Targeting dysfunction glutamine-a-ketoglutarate axis attenuates osteoarthritis via maintaining metabolic homeostasis in chondrocytes

Osteoarthritis (OA) is a metabolic disorder with long-lasting low-grade inflammation, but the role for glutamine metabolism in OA pathogenesis remains unclear. Here we found that osteoarthritic cartilage had decreased levels of glutamine. Expression of glutamine transporter SLC1A5 and glutaminase (GLS1) was decreased in OA chondrocytes, with decreased production of a-ketoglutarate (aKG). Knockdown or knockout of SLC1A5 and GLS1 in cartilage leads to spontaneous OA and aggravation of cartilage destruction in mice OA models.

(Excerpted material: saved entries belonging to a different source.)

(* ===== verification/BytecodeProps.v ===== *)
(** The tables of Bytecodes and the raw stream: the tables agree with each
    other, and how far the stream can move. *)

From S2P Require Import Prelude Traps Symbols Bytecodes BytecodeStream ConstantPool.
From S2P Require Import VerificationType StackMapFrame StackMapTable Signature Method ClassVerifier.
From S2P Require Import Sample.
#[local] Open Scope Z_scope.

Definition all_codes : list Code := java_codes ++ jvm_codes.

(** The [def] calls for one enumerator. *)
Definition defs_of (c : Code) : list Def :=
  List.filter (fun d => code_value (def_code d) =? code_value c) initialize.

(** What [initialize_tables] states, as a test. *)
Definition entry_ok (c : Code) : bool :=
  (code_value (cast (code_value c)) =? code_value c) &&
  match defs_of c with
  | [d] =>
      match compute_flags (def_format d) (def_bc_flags d), compute_flags (def_wide_format d) (def_bc_flags d) with
      | Some f, Some w => (flags c false =? f) && (flags c true =? w)
      | _, _ => false
      end &&
      (Z.land (_lengths c) 0xF =? strlen (def_format d)) && (Z.shiftr (_lengths c) 4 =? strlen (def_wide_format d)) &&
      is_defined c && implb (can_trap c) (can_trap (java_code c))
  | _ => false
  end.

Lemma entries_ok : forallb entry_ok all_codes = true.
Proof. by vm_compute. Qed.

Lemma code_value_inj c c' : In c all_codes -> In c' all_codes -> code_value c = code_value c' -> c = c'.
Proof.
  assert (forall x, In x all_codes -> zlookup all_codes (code_value x) = Some x) as Hl.
  { intros x Hx. unfold all_codes in Hx. simpl in Hx. repeat destruct Hx as [<-|Hx]; done. }
  intros Hc Hc' He. apply Hl in Hc, Hc'. rewrite He in Hc. congruence.
Qed.

Lemma cast_all c : In c all_codes -> cast (code_value c) = c.
Proof. unfold all_codes. simpl. intros Hc. repeat destruct Hc as [<-|Hc]; done. Qed.

Lemma not_code_byte c : In c all_codes -> forall b, c <> Code_byte b.
Proof. unfold all_codes. simpl. intros Hc b ->. repeat destruct Hc as [Hc|Hc]; discriminate || done. Qed.

(** Every enumerator is defined by exactly one call of [def], whose
    format strings pass the guarantees of [compute_flags]; the tables hold the
    flags of the formats and, although a length is stored in four bits, the
    lengths of both; converting the value of the enumerator gives it back; and
    a rewritten bytecode that can trap has a base bytecode that can. *)
Theorem initialize_tables `{SD : StaticData} (c : Code) (Hc : In c all_codes) :
  cast (code_value c) = c /\ is_defined c = true /\
  exists d, defs_of c = [d] /\
    compute_flags (def_format d) (def_bc_flags d) = Some (flags c false) /\
    compute_flags (def_wide_format d) (def_bc_flags d) = Some (flags c true) /\
    length_for c = strlen (def_format d) /\ wide_length_for c = strlen (def_wide_format d) /\
    (can_trap c = true -> can_trap (java_code c) = true).
Proof.
  pose proof entries_ok as He. rewrite forallb_forall in He. specialize (He c Hc). unfold entry_ok in He.
  apply andb_prop in He as [_ He]. destruct (defs_of c) as [|d [|]]; try done.
  destruct (compute_flags (def_format d) _) as [f|] eqn:Hf; [|done].
  destruct (compute_flags (def_wide_format d) _) as [w|] eqn:Hw; [|done].
  rewrite !andb_true_iff in He. destruct He as [[[[[Hff Hww] Hlen] Hwide] Hdef] Htrap].
  apply Z.eqb_eq in Hff, Hww. subst f w.
  assert (lengths_at c = _lengths c) as Hl by (pose proof (not_code_byte c Hc) as Hb; clear - Hb; unfold lengths_at; destruct c; first [exact eq_refl|by destruct (Hb b)]).
  split; [by apply cast_all|]. split; [done|]. exists d. unfold length_for, wide_length_for. rewrite Hl.
  split; [done|]. split; [done|]. split; [done|]. split; [by apply Z.eqb_eq|]. split; [by apply Z.eqb_eq|].
  intros Ht. by rewrite Ht in Htrap.
Qed.

Lemma initialize_tables_witness :
  cast 132 = _iinc /\ is_defined _iinc = true /\
  exists d, defs_of _iinc = [d] /\
    compute_flags (def_format d) (def_bc_flags d) = Some (flags _iinc false) /\
    compute_flags (def_wide_format d) (def_bc_flags d) = Some (flags _iinc true) /\
    length_for (SD:=zero_bytes) _iinc = strlen (def_format d) /\
    wide_length_for (SD:=zero_bytes) _iinc = strlen (def_wide_format d) /\
    (can_trap _iinc = true -> can_trap (java_code _iinc) = true).
Proof.
  apply (initialize_tables (SD:=zero_bytes) _iinc).
  apply (nth_error_In all_codes 132). reflexivity.
Defined.

(** One step of the raw stream, from any position inside the code.  No
    byte outside the code is read; the result is the illegal code, or an
    instruction that ends inside the code after the position it starts at, or
    the sum of the position and the length of the instruction does not fit an
    [int] and the new position is negative. *)
Lemma raw_next_progress `{SD : StaticData} (st : RawBytecodeStream)
    (Hst : stream_ok st) (Hlt : st_next_bci st < st_end_bci st) (Hsmall : st_end_bci st < 65536) :
  exists c st', raw_next st = Some (c, st') /\
    (c = _illegal \/
     (c <> _illegal /\ st_bci st' = st_next_bci st /\ st_next_bci st < st_next_bci st' <= st_end_bci st) \/
     (st_next_bci st' < 0 /\
      exists l, raw_special_length_at (st_code_base st) (st_bytes st) (st_next_bci st) = Some l /\
        2147483648 <= st_next_bci st + l)).
Proof.
  pose proof Hst as [Hb He Hn]. destruct (raw_next_in_bounds st Hst Hlt) as [[c st'] Hr]. exists c, st'. split; [done|].
  destruct (illegal_dec c) as [|Hc]; [by left|]. right.
  destruct (Z.ltb_spec (st_next_bci st') 0) as [Hneg|H0]; [right; split; [done|]|left].
  - apply (raw_next_wrapped st c st'); try done; lia.
  - destruct (raw_next_fetched st c st' He ltac:(lia) Hr Hc H0) as [Hbci Hprog _ _ _ _]. done.
Qed.

(** A stream at the [tableswitch] of the code below. *)
Definition wrapping_code : list Z := [0; 170; 0; 0;  0; 0; 0; 0;  0; 0; 0; 0;  31; 255; 255; 251;  0].

Lemma raw_next_progress_witness :
  exists c st', raw_next (SD:=zero_bytes) (stream_at 0 wrapping_code 1) = Some (c, st') /\
    (c = _illegal \/
     (c <> _illegal /\ st_bci st' = 1 /\ 1 < st_next_bci st' <= 17) \/
     (st_next_bci st' < 0 /\
      exists l, raw_special_length_at (SD:=zero_bytes) 0 wrapping_code 1 = Some l /\ 2147483648 <= 1 + l)).
Proof.
  apply (raw_next_progress (SD:=zero_bytes) (stream_at 0 wrapping_code 1)); [|reflexivity..].
  split; [apply bytes_ok_forallb; reflexivity|reflexivity|vm_compute; split; discriminate].
Defined.

Lemma aligned_bci_1 base : base mod 4 = 0 -> aligned_bci base 1 = 4.
Proof.
  intros Hb. unfold aligned_bci. destruct (round_to_spec (base + 1 + 1)) as [Hr Hm].
  revert Hr Hm. generalize (round_to (base + 1 + 1) jintSize). intros r Hr Hm.
  pose proof (Z.div_mod base 4). pose proof (Z.div_mod r 4). lia.
Qed.

Section wrap.
Context `{SD : StaticData}.
Variables (base : Z) (more : list Z).
Hypothesis base_aligned : base mod 4 = 0.
Abbreviation code := (wrapping_code ++ more).

Lemma wrapping_length : zlength code = 17 + zlength more.
Proof. by rewrite zlength_app. Qed.

Lemma wrapping_special_length : raw_special_length_at base code 1 = Some 2147483647.
Proof.
  unfold raw_special_length_at. change (zlookup code 1) with (Some 170). cbv iota beta. change (cast 170) with _tableswitch.
  cbv iota beta. unfold special_length_at, past_end, jintSize. rewrite aligned_bci_1, wrapping_length by done.
  pose proof (zlength_nonneg more). destruct (Z.geb_spec (4 + 3 * 4) (17 + zlength more)); [lia|].
  by vm_compute.
Qed.

Lemma wrapping_raw_next st :
  st_code_base st = base -> st_bytes st = code -> st_next_bci st = 1 -> st_end_bci st = zlength code ->
  exists st', raw_next st = Some (_tableswitch, st') /\ st_bci st' = 1 /\
    st_next_bci st' = -2147483648 /\ st_end_bci st' = zlength code.
Proof.
  intros Hb Hy Hn He. unfold raw_next, set_reading_position.
  cbn [st_code_base st_bytes st_bci st_next_bci st_end_bci st_raw_code st_is_wide]. rewrite Hb, Hy, Hn, He.
  change (zlookup code 1) with (Some 170). cbv iota beta. change (cast 170) with _tableswitch. cbv iota beta zeta.
  assert (length_for _tableswitch = 0) as -> by by vm_compute. change (0 <? 0) with false. cbv beta iota delta [andb].
  unfold raw_next_special. cbn [st_code_base st_bytes st_bci st_next_bci st_end_bci]. rewrite wrapping_special_length.
  change (s4 (1 + 2147483647)) with (-2147483648). rewrite wrapping_length. pose proof (zlength_nonneg more).
  destruct (Z.ltb_spec (17 + zlength more) (-2147483648)); [lia|]. eexists. split; [reflexivity|].
  unfold advance. simpl. split; [done|]. split; [by vm_compute|done].
Qed.

Lemma wrapping_first :
  exists st, raw_next (stream_start base code) = Some (_nop, st) /\ st_bci st = 0 /\ st_raw_code st = _nop /\
    st_code_base st = base /\ st_bytes st = code /\ st_next_bci st = 1 /\ st_end_bci st = zlength code.
Proof.
  unfold raw_next, stream_start, set_reading_position.
  cbn [st_code_base st_bytes st_bci st_next_bci st_end_bci st_raw_code st_is_wide].
  change (zlookup code 0) with (Some 0). cbv iota beta. change (cast 0) with _nop. cbv iota beta zeta.
  assert (length_for _nop = 1) as -> by by vm_compute. change (s4 (0 + 1)) with 1.
  rewrite wrapping_length. pose proof (zlength_nonneg more). change (0 <? 1) with true.
  destruct (Z.leb_spec 1 (17 + zlength more)); [|lia]. eexists. split; [reflexivity|]. by repeat split.
Qed.
End wrap.

(** A scan that goes on at a negative position reads outside the code. *)
Lemma generate_loop_wild `{SD : StaticData} {S} fuel st cd (s : S) th :
  st_next_bci st < 0 <= st_end_bci st ->
  wild_access (snd (generate_loop fuel st cd s th)) = true.
Proof.
  intros Hn. destruct fuel; simpl; unfold is_last_bytecode;
    (destruct (Z.leb_spec (st_end_bci st) (st_next_bci st)); [lia|]); [done|].
  by rewrite raw_next_negative by lia.
Qed.

Lemma generate_loop_step `{SD : StaticData} {S} fuel st cd (s : S) th c st' :
  is_last_bytecode st = false -> raw_next st = Some (c, st') -> c <> _illegal -> 0 <= st_bci st' < zlength cd ->
  exists cd', zlength cd' = zlength cd /\ generate_loop (Datatypes.S fuel) st cd s th = generate_loop fuel st' cd' s th.
Proof.
  intros Hl Hr Hc Hb. simpl. rewrite Hl, Hr. unfold given.
  set (mark := match st_raw_code st' with _new => NEW_OFFSET | _ => BYTECODE_OFFSET end).
  exists (zinsert cd (st_bci st') mark). split; [apply zlength_zinsert|].
  assert (bind (array_set cd (st_bci st') mark) (fun cd => generate_loop fuel st' cd) s th =
          generate_loop fuel st' (zinsert cd (st_bci st') mark) s th) as Hgo.
  { unfold bind, array_set. by destruct (zlookup_is_Some cd (st_bci st') Hb) as [x ->]. }
  destruct c; done.
Qed.

(** A [tableswitch] whose length is close to the largest [int] passes the
    test [(_bci + l) > _end_bci], because the sum wraps: whatever the operands
    after it, the stream then stands at a negative position, and the first
    pass of the verifier reads a byte before the code. *)
Lemma tableswitch_wraps `{SD : StaticData} (m : Method) (more : list Z)
    (Hbase : m_code_base m mod 4 = 0) (Hcode : m_code m = wrapping_code ++ more) :
  (exists st, raw_next (stream_at (m_code_base m) (m_code m) 1) = Some (_tableswitch, st) /\
     st_next_bci st = -2147483648) /\
  wild_access (E:=VerifierError) (snd (generate_code_data m (code_size m) tt clear_thread)) = true.
Proof.
  rewrite Hcode. split.
  - destruct (wrapping_raw_next (m_code_base m) more Hbase (stream_at (m_code_base m) (wrapping_code ++ more) 1))
      as (st & Hr & _ & Hn & _); try done. eauto.
  - destruct (wrapping_first (m_code_base m) more) as (st & Hr & Hb & Hc & Hbs & Hy & Hn & He).
    destruct (wrapping_raw_next (m_code_base m) more Hbase st Hbs Hy Hn He) as (st' & Hr' & Hb' & Hn' & He').
    pose proof (zlength_nonneg more) as Hm. pose proof (wrapping_length more) as Hlen.
    unfold generate_code_data, generate_fuel, code_size. rewrite Hcode.
    change (length (wrapping_code ++ more)) with (S (16 + length more)).
    assert (zlength (replicate (Z.to_nat (zlength (wrapping_code ++ more))) 0) = 17 + zlength more) as Hcd
      by (rewrite zlength_replicate; lia).
    destruct (generate_loop_step (S (S (16 + length more)) - 1) (stream_start (m_code_base m) (wrapping_code ++ more))
      (replicate (Z.to_nat (zlength (wrapping_code ++ more))) 0) tt clear_thread _nop st) as (cd' & Hl & Hg);
      [|done|done|lia|].
    { unfold is_last_bytecode, stream_start. cbn [st_end_bci st_next_bci]. apply Z.leb_gt. lia. }
    replace (S (S (16 + length more)) - 1)%nat with (S (16 + length more)) in Hg by lia. rewrite Hg.
    destruct (generate_loop_step (16 + length more) st cd' tt clear_thread _tableswitch st') as (cd'' & _ & ->);
      [apply Z.leb_gt; lia|done|done|lia|].
    apply generate_loop_wild. lia.
Qed.

Lemma tableswitch_wraps_witness :
  let m := mkMethod "f" "()V" true false false 0 1 0 wrapping_code [] false [] None in
  (exists st, raw_next (SD:=zero_bytes) (stream_at 0 wrapping_code 1) = Some (_tableswitch, st) /\
     st_next_bci st = -2147483648) /\
  wild_access (E:=VerifierError) (snd (generate_code_data (SD:=zero_bytes) m 17 tt clear_thread)) = true.
Proof.
  exact (tableswitch_wraps (SD:=zero_bytes)
           (mkMethod "f" "()V" true false false 0 1 0 wrapping_code [] false [] None) [] eq_refl eq_refl).
Defined.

Interestingly, we found that aKG rescued anabolism/catabolism imbalance in chondrocytes with reduced glutaminolysis and intraarticular injections of aKG effectively protected against cartilage destruction and osteophyte formation. Single-cell RNA sequencing revealed metabolic heterogeneities among subpopulations of chondrocytes and aKG supplementation rewired metabolic reprogramming including glycolysis and oxidative phosphorylation (OXPHOS) under OA circumstances. Mechanistically, aKG suppressed NF-kB activation by reducing K63-linked ubiquitination of TRAF6 to inhibit glycolysis and restore OXPHOS. Collectively, our results demonstrate that glutaminolysis dysfunction initiates and aggravates pathological changes in OA cartilage and identify aKG as a potential therapeutic metabolite for treating OA.